(** Taking a task out of the queue and giving it a state that is not queued. *)
Lemma unqueue_inv p f k :
  (∀ t, pid (f t) = pid t) → sched_inv k →
  sched_inv (set_rq (remove_pid p (RUNQUEUE (with_task p f k))) (with_task p f k)).
Proof.
  intros Hpid Hi. pose proof (remove_pid_wf p _ (si_rq _ Hi)) as Hw. split; simpl.
  - done.
  - intros q Hq. apply list_elem_of_filter in Hq as [Hne Hq].
    rewrite lookup_alter_ne by done. by apply Hi.
  - intros q. case_decide as E; [done|]. intros Hq.
    rewrite lookup_alter_ne by congruence. by apply Hi.
  - intros q t. rewrite lookup_alter_at. case_decide; [|by apply Hi].
    intros Ht. apply fmap_Some in Ht as (t0 & Ht0 & ->). rewrite Hpid. by apply Hi.
  - apply Hi.
Qed.

(** Making a task that is not listed Runnable and appending it. *)
Lemma requeue_inv p f k t :
  sched_inv k → TASKS k !! p = Some t → p ∉ rq_pids (RUNQUEUE k) →
  (∀ t, state (f t) = Runnable) → (∀ t, pid (f t) = pid t) →
  sched_inv (set_rq (enqueue p (RUNQUEUE (with_task p f k))) (with_task p f k)).
Proof.
  intros Hi Ht Hp Hst Hpid. split; simpl.
  - by apply enqueue_wf; [apply Hi|].
  - intros q Hq. rewrite lookup_alter_at. apply elem_of_app in Hq as [Hq|Hq].
    + destruct (si_queue _ Hi q Hq) as (t' & -> & Hs).
      case_decide; simpl; eexists; [by split; [|rewrite Hst]|done].
    + apply list_elem_of_singleton in Hq as ->. rewrite decide_True by done.
      rewrite Ht. simpl. eexists. split; [done|apply Hst].
  - intros q Hq. rewrite lookup_alter_at. destruct (si_current _ Hi q Hq) as (t' & -> & Hs).
    case_decide; simpl; eexists; [by split; [|rewrite Hst; auto]|done].
  - intros q t'. rewrite lookup_alter_at. case_decide; [|by apply Hi].
    intros Ht'. apply fmap_Some in Ht' as (t0 & Ht0 & ->). rewrite Hpid. by apply Hi.
  - apply Hi.
Qed.

(** A new task under a fresh PID. *)
Lemma spawn_inv p t k :
  sched_inv k → TASKS k !! p = None → pid t = p → state t = Runnable →
  p = 0 ∨ 1 ≤ p < NEXT_PID k →
  sched_inv (set_rq (enqueue p (RUNQUEUE k)) (set_tasks (<[p := t]> (TASKS k)) k)).
Proof.
  intros Hi Hn Hpid Hst Hr. split; simpl.
  - apply enqueue_wf; [apply Hi|]. by apply si_not_listed_none.
  - intros q Hq. rewrite lookup_insert. apply elem_of_app in Hq as [Hq|Hq].
    + case_decide; [by eexists|]. by apply Hi.
    + apply list_elem_of_singleton in Hq as ->. rewrite decide_True by done. by eexists.
  - intros q Hq. rewrite lookup_insert. case_decide; [by eexists; split; [|rewrite Hst; auto]|]. by apply Hi.
  - intros q t'. rewrite lookup_insert. case_decide; [|by apply Hi]. intros [= <-]. by subst.
  - apply Hi.
Qed.

(** ** Each operation preserves it *)

Lemma sleep_current_inv k : sched_inv k → sched_inv (sleep_current k).
Proof.
  intros Hi. unfold sleep_current. destruct (current_pid _); [|done]. by apply unqueue_inv.
Qed.

Lemma wake_pid_inv p k : sched_inv k → sched_inv (wake_pid p k).
Proof.
  intros Hi. unfold wake_pid. destruct (TASKS k !! p) as [t|] eqn:Ht; [|done].
  case_decide as Hs; [|done]. eapply requeue_inv; [done..| |done|done].
  by eapply si_not_listed; [..|left].
Qed.

Lemma send_signal_inv p s k : sched_inv k → sched_inv (send_signal p s k).
Proof.
  intros Hi. unfold send_signal. case_decide; [done|].
  destruct (TASKS k !! p) as [t|]; [|done].
  case_decide; [apply wake_pid_inv|]; by apply with_task_inv.
Qed.

Lemma cleanup_task_inv p k : sched_inv k → sched_inv (cleanup_task p k).
Proof. by apply same_tables_inv. Qed.

Lemma notify_parent_inv p k : sched_inv k → sched_inv (notify_parent p k).
Proof.
  intros Hi. unfold notify_parent. case_decide; [done|].
  by apply send_signal_inv, wake_pid_inv.
Qed.

Lemma make_zombie_inv p c k : sched_inv k → sched_inv (make_zombie p c k).
Proof. intros Hi. by apply unqueue_inv. Qed.

Lemma release_cow_tables vm p k :
  TASKS (release_cow vm p k) = TASKS k ∧ RUNQUEUE (release_cow vm p k) = RUNQUEUE k ∧
  NEXT_PID (release_cow vm p k) = NEXT_PID k.
Proof. unfold release_cow. cbv zeta. by case_decide. Qed.

Lemma release_cow_inv vm p k : sched_inv k → sched_inv (release_cow vm p k).
Proof. destruct (release_cow_tables vm p k) as (? & ? & ?). by apply same_tables_inv. Qed.

Lemma exit_current_direct_inv vm p c k : sched_inv k → sched_inv (exit_current_direct vm p c k).
Proof. intros Hi. by apply notify_parent_inv, cleanup_task_inv, release_cow_inv, make_zombie_inv. Qed.

Lemma exit_current_inv vm c k : sched_inv k → sched_inv (exit_current vm c k).
Proof.
  intros Hi. unfold exit_current. case_decide; [by apply cleanup_task_inv|].
  by apply notify_parent_inv, cleanup_task_inv, release_cow_inv, make_zombie_inv.
Qed.

Lemma reap_find k parent i c t :
  list_find (λ e : Pid * Task, parent_pid e.2 = parent ∧ state e.2 = Zombie)
    (btree_list (≤) (TASKS k)) = Some (i, (c, t)) →
  TASKS k !! c = Some t ∧ parent_pid t = parent ∧ state t = Zombie.
Proof.
  intros E. apply list_find_Some in E as (Hl & [? ?] & _).
  apply list_elem_of_lookup_2 in Hl. by apply elem_of_btree_list in Hl.
Qed.

Lemma reap_zombie_child_inv p k : sched_inv k → sched_inv (reap_zombie_child p k).2.
Proof.
  intros Hi. unfold reap_zombie_child.
  destruct (list_find _ _) as [[i [c t]]|] eqn:E; [|done].
  apply reap_find in E as (Ht & _ & Hz).
  assert (Hc : c ∉ rq_pids (RUNQUEUE k)) by (by eapply si_not_listed; [..|right]).
  split; simpl.
  - apply Hi.
  - intros q Hq. rewrite lookup_delete_ne; [by apply Hi|].
    intros ->. by apply Hc, elem_of_rq_queue.
  - intros q Hq. rewrite lookup_delete_ne; [by apply Hi|].
    intros ->. by apply Hc, elem_of_rq_current.
  - intros q t'. rewrite lookup_delete_Some. intros [_ ?]. by apply Hi.
  - apply Hi.
Qed.

Lemma take_pending_signal_inv p k : sched_inv k → sched_inv (take_pending_signal p k).2.
Proof.
  intros Hi. unfold take_pending_signal. destruct (TASKS k !! p); [|done]. cbv zeta.
  case_decide; [done|]. by apply with_task_inv.
Qed.

Lemma consume_masked_signal_inv p m k : sched_inv k → sched_inv (consume_masked_signal p m k).2.
Proof.
  intros Hi. unfold consume_masked_signal. destruct (TASKS k !! p); [|done]. cbv zeta.
  case_decide; [done|]. by apply with_task_inv.
Qed.

(** ** Task creation *)

Lemma fresh_pid k : sched_inv k → TASKS k !! NEXT_PID k = None.
Proof.
  intros Hi. destruct (TASKS k !! NEXT_PID k) as [t|] eqn:E; [|done].
  apply (si_pids _ Hi) in E as [_ E]. pose proof (si_next _ Hi). lia.
Qed.

Lemma alloc_pid_inv k :
  sched_inv k → NEXT_PID k + 1 < u64_modulus →
  sched_inv (alloc_pid k).2 ∧ TASKS (alloc_pid k).2 !! NEXT_PID k = None ∧
  1 ≤ NEXT_PID k < NEXT_PID (alloc_pid k).2.
Proof.
  intros Hi Hb. pose proof (si_next _ Hi) as Hn. unfold alloc_pid. simpl.
  rewrite add64_small by lia. split_and!; [|by apply fresh_pid|lia..].
  destruct Hi as [H1 H2 H3 H4 H5]. split; simpl; try done; [|lia].
  intros p t Ht. destruct (H4 p t Ht) as [? ?]. split; [done|]. lia.
Qed.

Lemma spawn_kernel_thread_inv nm entry k k' :
  sched_inv k → NEXT_PID k + 1 < u64_modulus →
  spawn_kernel_thread nm entry k = Ret k' → sched_inv k'.
Proof.
  intros Hi Hb. unfold spawn_kernel_thread.
  destruct (alloc_frames 2 (PMM k)) as [[o pmm]| |]; [|done..]. cbn [res_bind].
  destruct o as [sp|]; [|done]. cbv zeta.
  assert (Hi1 : sched_inv (set_pmm pmm k)) by (by apply (same_tables_inv k)).
  destruct (alloc_pid_inv _ Hi1) as (Hi2 & Hf & Hr); [done|].
  destruct (alloc_pid (set_pmm pmm k)) as [p k2] eqn:Ep. cbn [snd] in *.
  assert (Hp : p = NEXT_PID k) by (unfold alloc_pid in Ep; by simplify_eq/=). subst p.
  destruct (new_kernel_thread _ _ _ _ _ _) as [t m] eqn:Et.
  assert (Htp : pid t = NEXT_PID k ∧ state t = Runnable).
  { unfold new_kernel_thread in Et. by apply pair_equal_spec in Et as [<- _]. }
  intros E. apply (f_equal (λ r, match r with Ret a => a | _ => k end)) in E. subst k'.
  eapply (same_tables_inv (set_rq (enqueue (NEXT_PID k) (RUNQUEUE k2))
    (set_tasks (<[NEXT_PID k := _]> (TASKS k2)) k2))); [done..|].
  apply spawn_inv; [done..| | |].
  - by destruct Htp as [<- _].
  - by destruct Htp as [_ <-].
  - right. exact Hr.
Qed.

Lemma clone_shallow_pid self c o off m t m' :
  clone_shallow self c o off m = Some (t, m') → pid t = c ∧ state t = Runnable ∧
    parent_pid t = pid self ∧ signal_mask t = signal_mask self ∧ pending_signals t = 0.
Proof.
  unfold clone_shallow. destruct o; [|done]. intros E.
  by apply (inj Some), pair_equal_spec in E as [<- _].
Qed.

Lemma fork_task_inv vm parent k o k' :
  sched_inv k → NEXT_PID k + 1 < u64_modulus →
  fork_task vm parent k = Ret (o, k') → sched_inv k'.
Proof.
  intros Hi Hb. unfold fork_task.
  destruct (alloc_pid_inv _ Hi Hb) as (Hi1 & Hf & Hr).
  destruct (alloc_pid k) as [p k1] eqn:Ep. cbn [snd] in *.
  assert (Hp : p = NEXT_PID k) by (unfold alloc_pid in Ep; by simplify_eq/=). subst p.
  destruct (TASKS k1 !! parent) as [pt|]; [|by intros [= _ <-]].
  destruct (vm (cr3 pt) (PMM k1)) as [c pmm0]. cbv zeta. simpl PMM.
  destruct (alloc_frames 2 pmm0) as [[f pmm]| |]; [|done..]. cbn [res_bind]. cbv zeta.
  assert (Hi2 : sched_inv (set_pmm pmm (set_pmm pmm0 k1))) by (by apply (same_tables_inv k1)).
  destruct (clone_shallow _ _ _ _ _) as [[t m]|] eqn:Ec; [|by intros [= _ <-]].
  apply clone_shallow_pid in Ec as (Ht & Hs & _). intros [= _ <-].
  eapply (same_tables_inv (set_rq (enqueue (NEXT_PID k) (RUNQUEUE k1))
    (set_tasks (<[NEXT_PID k := _]> (TASKS k1)) k1))); [done..|].
  apply spawn_inv; [done..|]. right. exact Hr.
Qed.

What you should do - From the data, pick out every line that includes "pose".

Solved problem -
  intros Hpid Hi. pose proof (remove_pid_wf p _ (si_rq _ Hi)) as Hw. split; simpl.
  apply (si_pids _ Hi) in E as [_ E]. pose proof (si_next _ Hi). lia.
  intros Hi Hb. pose proof (si_next _ Hi) as Hn. unfold alloc_pid. simpl.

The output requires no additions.